══ RECORDS SUPPLIED

Lemma cell_ok_shift (R : list cell) (i j : nat) (name : string) :
  Forall (fun v => isna v = false) R ->
  (i < length R)%nat ->
  cell_ok i (name, shift j R) = (j <=? i)%nat.
Proof.
  intros Hclean Hi. unfold cell_ok, shift. cbn [snd].
  rewrite nth_error_firstn.
  destruct (Nat.ltb_spec i (length R)) as [_|]; [|lia].
  destruct (Nat.leb_spec j i) as [Hji|Hji].
  - rewrite nth_error_app2 by (rewrite repeat_length; lia).
    rewrite repeat_length.
    destruct (nth_error R (i - j)) as [v|] eqn:Hv; [|reflexivity].
    apply nth_error_In, list_elem_of_In in Hv. rewrite Forall_forall in Hclean.
    now rewrite (Hclean v Hv).
  - rewrite nth_error_app1 by (rewrite repeat_length; lia).
    rewrite nth_error_repeat by lia. reflexivity.
Qed.

Lemma has_column_drop_rows {X} (n : string) (k : nat) (df : frame X) :
  has_column n (drop_rows k df) = has_column n df.
Proof.
  unfold has_column, drop_rows. cbn [columns].
  induction (columns df) as [|c cs IH]; cbn; [reflexivity|]. now rewrite IH.
Qed.

Lemma Forall_skipn_clean (n : nat) (l : list cell) :
  Forall (fun v => isna v = false) l ->
  Forall (fun v => isna v = false) (skipn n l).
Proof.
  revert l. induction n as [|n IH]; intros [|x l] H; cbn; auto.
  apply IH. now inversion H.
Qed.

Lemma forallb_map_seq (f : string * list cell -> bool)
    (g : nat -> string * list cell) (h : nat -> bool) (range : list nat) :
  (forall j, f (g j) = h j) ->
  forallb f (map g range) = forallb h range.
Proof.
  intros H. induction range as [|j range IH]; cbn; [reflexivity|].
  now rewrite H, IH.
Qed.

Lemma later_returns_clean (l : list float) :
  valid_ratios l = true ->
  Forall (fun v => isna v = false) (later_returns l).
Proof.
  unfold later_returns. destruct l as [|x rest]; [intros _; constructor|].
  cbn [returns_from skipn]. apply valid_ratios_tail.
Qed.

Section OneCleanTable.
Variables (r : frame float) (l : list float) (k : nat).
Hypothesis Hall : all_complete r = true.
Hypothesis Hfree : names_free k r = true.
Hypothesis Hclose : getitem "close" r = Some l.
Hypothesis Hvalid : valid_ratios l = true.

Lemma no_returns_column : has_column "returns" r = false.
Proof.
  unfold names_free in Hfree. apply andb_prop in Hfree as [H _].
  now apply negb_true_iff in H.
Qed.

Lemma no_lag_column (i : nat) :
  (0 < i <= 0 + k)%nat -> has_column ("returns_" ++ pretty i) r = false.
Proof.
  intros Hi. unfold names_free in Hfree. apply andb_prop in Hfree as [_ H].
  rewrite forallb_forall in H. apply negb_true_iff, H, in_seq. lia.
Qed.

Lemma close_length : length l = len r.
Proof.
  pose proof (getitem_copy "close" r) as Hc. rewrite Hclose in Hc.
  apply getitem_in in Hc.
  destruct (copy_columns_clean r _ Hall Hc) as [Hlen _].
  cbn [snd] in Hlen. now rewrite length_map in Hlen.
Qed.

Lemma log_returns_table_columns :
  log_returns_table r l =
  {| index := skipn 1 (index r);
     columns := map (fun c => (fst c, skipn 1 (snd c))) (columns (copy r))
                ++ [("returns", later_returns l)] |}.
Proof.
  unfold log_returns_table, with_returns.
  rewrite setitem_new by (rewrite has_column_copy; apply no_returns_column).
  unfold drop_rows. cbn [index columns]. now rewrite map_app.
Qed.

Lemma log_returns_table_len : len (log_returns_table r l) = (len r - 1)%nat.
Proof.
  rewrite log_returns_table_columns. unfold len. cbn [index].
  now rewrite length_skipn.
Qed.

Lemma later_returns_length : length (later_returns l) = (len r - 1)%nat.
Proof.
  unfold later_returns. rewrite length_skipn, returns_from_length.
  now rewrite close_length.
Qed.

Lemma log_returns_table_getitem :
  getitem "returns" (log_returns_table r l) = Some (later_returns l).
Proof.
  rewrite log_returns_table_columns. apply getitem_app_r.
  pose proof (has_column_drop_rows "returns" 1 (copy r)) as H.
  rewrite has_column_copy, no_returns_column in H. exact H.
Qed.

Lemma log_returns_table_fresh (i : nat) :
  (0 < i <= 0 + k)%nat ->
  has_column ("returns_" ++ pretty i) (log_returns_table r l) = false.
Proof.
  intros Hi. unfold log_returns_table, with_returns.
  rewrite has_column_drop_rows, has_column_setitem, has_column_copy.
  rewrite (no_lag_column i Hi). cbn [orb].
  rewrite String.eqb_sym. apply lag_name_not_returns.
Qed.

Lemma add_lags_clean :
  add_lags (log_returns_table r l) (seq 0 k) = Ok (with_lags r l k).
Proof.
  apply add_lags_fresh.
  - apply log_returns_table_getitem.
  - apply log_returns_table_fresh.
Qed.

Lemma spec_lag_columns_clean :
  spec_lag_columns k (log_returns_table r l) = with_lags r l k.
Proof.
  unfold spec_lag_columns. rewrite log_returns_table_getitem.
  apply fold_setitem_fresh, log_returns_table_fresh.
Qed.

Lemma with_lags_rows :
  (forall c, In c (columns (with_lags r l k)) ->
     (length (snd c) <= len (with_lags r l k))%nat) /\
  (forall i, (i < len (with_lags r l k))%nat ->
     row_complete (with_lags r l k) i = (k <=? i)%nat).
Proof.
  pose proof (later_returns_clean l Hvalid) as HR.
  pose proof later_returns_length as HlR.
  assert (Hlen : len (with_lags r l k) = (len r - 1)%nat).
  { unfold with_lags, len. cbn [index]. apply log_returns_table_len. }
  assert (Hbase : forall c,
            In c (columns (log_returns_table r l)) ->
            length (snd c) = (len r - 1)%nat /\
            Forall (fun v => isna v = false) (snd c)).
  { rewrite log_returns_table_columns. cbn [columns]. intros c Hc.
    apply in_app_or in Hc as [Hc | [<- | []]].
    - apply in_map_iff in Hc as (c0 & <- & Hc0). cbn [snd].
      destruct (copy_columns_clean r c0 Hall Hc0) as [Hl Hn].
      split; [rewrite length_skipn; lia | now apply Forall_skipn_clean].
    - cbn [snd]. auto. }
  rewrite Hlen. split.
  - unfold with_lags. cbn [columns]. intros c Hc.
    apply in_app_or in Hc as [Hc | Hc].
    + destruct (Hbase c Hc) as [-> _]. lia.
    + unfold lag_columns in Hc. apply in_map_iff in Hc as (j & <- & _).
      cbn [snd]. rewrite shift_length, HlR. lia.
  - intros i Hi. unfold row_complete, with_lags. cbn [columns].
    change (forallb (cell_ok i)
              (columns (log_returns_table r l)
               ++ lag_columns (later_returns l) 0 k) = (k <=? i)%nat).
    rewrite forallb_app.
    assert (H1 : forallb (cell_ok i) (columns (log_returns_table r l)) = true).
    { apply forallb_forall. intros c Hc. apply cell_ok_clean.
      now destruct (Hbase c Hc). }
    rewrite H1. cbn [andb]. unfold lag_columns.
    rewrite <- (forallb_seq_le i k). apply forallb_map_seq. intros j.
    apply cell_ok_shift; [exact HR | lia].
Qed.

Lemma clean_lagged :
  lagged_of (Z.of_nat k) r = Ok (drop_rows k (with_lags r l k)) /\
  spec_lagged k r = Some (drop_rows k (with_lags r l k)).
Proof.
  destruct (clean_log_returns r l Hall no_returns_column Hclose Hvalid)
    as [Hlr Hspec].
  fold (log_returns_table r l) in Hlr, Hspec.
  unfold lagged_of, spec_lagged. rewrite Hlr, Hspec, Nat2Z.id.
  rewrite add_lags_clean, spec_lag_columns_clean. split; [|reflexivity].
  f_equal. destruct with_lags_rows as [Hlen Hrow]. now apply dropna_prefix.
Qed.

End OneCleanTable.

Lemma new_frame_ok (r : frame float) (lr : frame cell) :
  log_returns_of r = Ok lr ->
  new (ArgFrame r) = Ok {| raw := Some r; sample := Some lr; nlags := None |}.
Proof.
  intros H. unfold new, init, bind, set_raw, bind.
  unfold assign_raw, set_sample, assign_sample, modify.
  rewrite add_log_returns_eq. cbn [raw]. rewrite H. reflexivity.
Qed.

Lemma drop_rows_len {X} (k : nat) (df : frame X) :
  len (drop_rows k df) = (len df - k)%nat.
Proof. unfold len, drop_rows. cbn [index]. apply length_skipn. Qed.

════

EXERCISE DESCRIPTION: Exact reproduction is required: output the lines from the start of the entries above through the line with "Forall (fun v => isna v = false) l ->".

TASK SOLUTION:
Lemma cell_ok_shift (R : list cell) (i j : nat) (name : string) :
  Forall (fun v => isna v = false) R ->
  (i < length R)%nat ->
  cell_ok i (name, shift j R) = (j <=? i)%nat.
Proof.
  intros Hclean Hi. unfold cell_ok, shift. cbn [snd].
  rewrite nth_error_firstn.
  destruct (Nat.ltb_spec i (length R)) as [_|]; [|lia].
  destruct (Nat.leb_spec j i) as [Hji|Hji].
  - rewrite nth_error_app2 by (rewrite repeat_length; lia).
    rewrite repeat_length.
    destruct (nth_error R (i - j)) as [v|] eqn:Hv; [|reflexivity].
    apply nth_error_In, list_elem_of_In in Hv. rewrite Forall_forall in Hclean.
    now rewrite (Hclean v Hv).
  - rewrite nth_error_app1 by (rewrite repeat_length; lia).
    rewrite nth_error_repeat by lia. reflexivity.
Qed.

Lemma has_column_drop_rows {X} (n : string) (k : nat) (df : frame X) :
  has_column n (drop_rows k df) = has_column n df.
Proof.
  unfold has_column, drop_rows. cbn [columns].
  induction (columns df) as [|c cs IH]; cbn; [reflexivity|]. now rewrite IH.
Qed.

Lemma Forall_skipn_clean (n : nat) (l : list cell) :
  Forall (fun v => isna v = false) l ->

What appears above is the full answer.